In other words, the "tightened oligopoly" described by Zandi has precluded small and mid-size banks to compete.
In addition, JP Morgan Chase, Bank of America, Goldman Sachs, Citigroup, and Morgan Stanley together hold 80% of the country's derivatives risk, and 96% of the exposure to credit derivatives.
Federal investigators are currently looking into whether illegal, collusive actions took place with regards to derivatives by the giant banks and others (mainly in regard to credit default swaps).
The giant banks have also used their Counterparty Risk Management Policy Group(CRMPG) to exchange secret information and formulate coordinated mutually beneficial actions, all with the government's blessings.

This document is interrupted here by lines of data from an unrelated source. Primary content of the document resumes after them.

(** Once the status route has set an account to a status other than
    active, the auth gate answers a token of that account with 403, and the
    answer of the status route carries the account without its password. *)
Theorem deactivated_account_is_refused (now : Z) (users users' : list User)
    (id : string) (st : option string) (r : Response User)
    (authHeader : option string) (token : string) (decoded : TokenPayload) :
  updateUserStatus users id st = (Replied r, users') → status r = 200 →
  fieldText st ≠ "active" →
  bearerToken authHeader = Some token → token ≠ "" →
  jwtVerify token = Returned decoded → tokIsGuest decoded = false →
  tokUserId decoded = Some id →
  outcome (authMiddleware now users' authHeader)
    = Respond (deny 403 "Account is not active. Please contact support.")
  ∧ (u_password <$> data r) = Some None.
Proof.
  intros Hup Hok Hst Htok Hne Hv Hg Hid.
  destruct (updateUserStatus_done _ _ _ _ _ Hup Hok)
    as (user & Hfault & Hf & _ & -> & Hdata).
  split; [|by rewrite Hdata].
  rewrite (authMiddleware_verified _ _ _ _ Htok Hne), Hv, Hg, Hid.
  unfold findById. rewrite Hfault.
  rewrite (lookupById_updateUser id users user) by
    (done || (simpl; by apply (lookupById_id _ users))).
  simpl. by destruct (String.eqb_spec (fieldText st) "active").
Qed.

Lemma changePassword_done (users users' : list User) (c : IdentityContext)
    (b : ChangePasswordBody) (r : Response unit) :
  changePassword users c b = (Replied r, users') → status r = 200 →
  ∃ id user, userId c = Some id ∧ lookupById id users = Some user
    ∧ comparePassword user (fieldText (cp_oldPassword b)) = true
    ∧ 6 ≤ validatorLength (fieldText (cp_newPassword b))
    ∧ users' = updateUser
                 (withPassword (bcryptHash (fieldText (cp_newPassword b))) user) users.
Proof.
  unfold changePassword, findByIdFull.
  destruct (validateChangePassword b) as [|e es] eqn:Hv; [|by intros [= <- <-]].
  destruct (findByIdFault (userId c)); [by intros [=]|].
  destruct (userId c) as [id|]; simpl; [|by intros [= <- <-]].
  destruct (lookupById id users) as [user|] eqn:Hf; [|by intros [= <- <-]].
  destruct (comparePassword user _) eqn:Hold; simpl; [|by intros [= <- <-]].
  intros [= <- <-] _. exists id, user. repeat split; try done.
  unfold validateChangePassword in Hv.
  apply app_eq_nil in Hv as [_ Hnew%check_nil]. lia.
Qed.

(** After a change of password that was answered with 200, a login of that
    account with the new password is answered with 200, and one with a
    password that does not verify against the new hash with 401: here for
    an active account of role admin or super_admin that is not locked, and
    a hash that verifies the password it was made from. *)
Theorem changed_password_logs_in (now : Z) (users users' : list User)
    (c : IdentityContext) (b : ChangePasswordBody) (r : Response unit)
    (u : User) (lb : LoginBody) :
  (∀ p, bcryptCompare p (bcryptHash p) = true) →
  changePassword users c b = (Replied r, users') → status r = 200 →
  userId c = Some (u_id u) → lookupById (u_id u) users = Some u →
  findOneByEmail (loginKey lb) users = Some u →
  u_role u ∈ ["admin"; "super_admin"] → u_status u = "active" →
  isLocked now u = false → validateLogin lb = [] →
  (fieldText (l_password lb) = fieldText (cp_newPassword b)
   → status (fst (login now users' lb)) = 200)
  ∧ (bcryptCompare (fieldText (l_password lb))
       (bcryptHash (fieldText (cp_newPassword b))) = false
     → status (fst (login now users' lb)) = 401).
Proof.
  intros Hbcrypt Hcp Hok Hid Hlook Hfind Hrole%isIn_elem_of Hact Hfree Hv.
  destruct (changePassword_done _ _ _ _ _ Hcp Hok)
    as (id & user & Hid' & Hlook' & _ & _ & ->).
  rewrite Hid in Hid'. injection Hid' as <-.
  rewrite Hlook in Hlook'. injection Hlook' as <-.
  set (u' := withPassword (bcryptHash (fieldText (cp_newPassword b))) u).
  assert (findOneByEmail (loginKey lb) (updateUser u' users) = Some u') as Hfind'.
  { apply (findOneByEmail_updateUser _ _ u); [exact Hfind|reflexivity|].
    exact (findOneByEmail_email _ users _ Hfind). }
  rewrite (login_found _ _ _ _ Hv Hfind').
  change (u_role u') with (u_role u). change (u_status u') with (u_status u).
  change (isLocked now u') with (isLocked now u).
  rewrite Hrole, Hfree, Hact. simpl.
  unfold comparePassword. simpl. split.
  - intros ->. by rewrite Hbcrypt.
  - by intros ->.
Qed.

(** A login changes no account but the one it looks up: the ids stay as
    they are, in order, and every account of another id stays as it is. *)
Theorem login_touches_one_account (now : Z) (users : list User) (b : LoginBody) :
  u_id <$> snd (login now users b) = u_id <$> users
  ∧ ∀ i d, users !! i = Some d →
      (∀ u, findOneByEmail (loginKey b) users = Some u → u_id d ≠ u_id u) →
      snd (login now users b) !! i = Some d.
Proof.
  unfold login. fold (loginKey b).
  destruct (validateLogin b); [|done].
  destruct (findOneByEmail (loginKey b) users) as [u|]; [|done].
  destruct (negb (isIn _ (u_role u))); [done|].
  destruct (isLocked now u); [done|].
  destruct (negb (String.eqb (u_status u) "active")); [done|].
  destruct (negb (comparePassword u _)); simpl.
  - split.
    + apply (updateUser_ids u). unfold incLoginAttempts. by destruct (_ <=? _).
    + intros i d Hi Hne. apply updateUser_other; [done|].
      unfold incLoginAttempts. destruct (_ <=? _); exact (Hne u eq_refl).
  - split.
    + by apply (updateUser_ids u).
    + intros i d Hi Hne. apply updateUser_other; [done|]. exact (Hne u eq_refl).
Qed.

The giants (especially Goldman Sachs) have also used high-frequency program trading which not only distorted the markets - making up more than 70% of stock trades - but which also let the program trading giants take a sneak peak at what the real (aka “human”) traders are buying and selling, and then trade on the insider information. See this, this, this and this. (This is frontrunning, which is illegal; but it is a lot bigger than garden variety frontrunning, because the program traders are not only trading based on inside knowledge of what their own clients are doing, they are also trading based on knowledge of what all other traders are doing).
Goldman also admitted that its proprietary trading program can "manipulate the markets in unfair ways".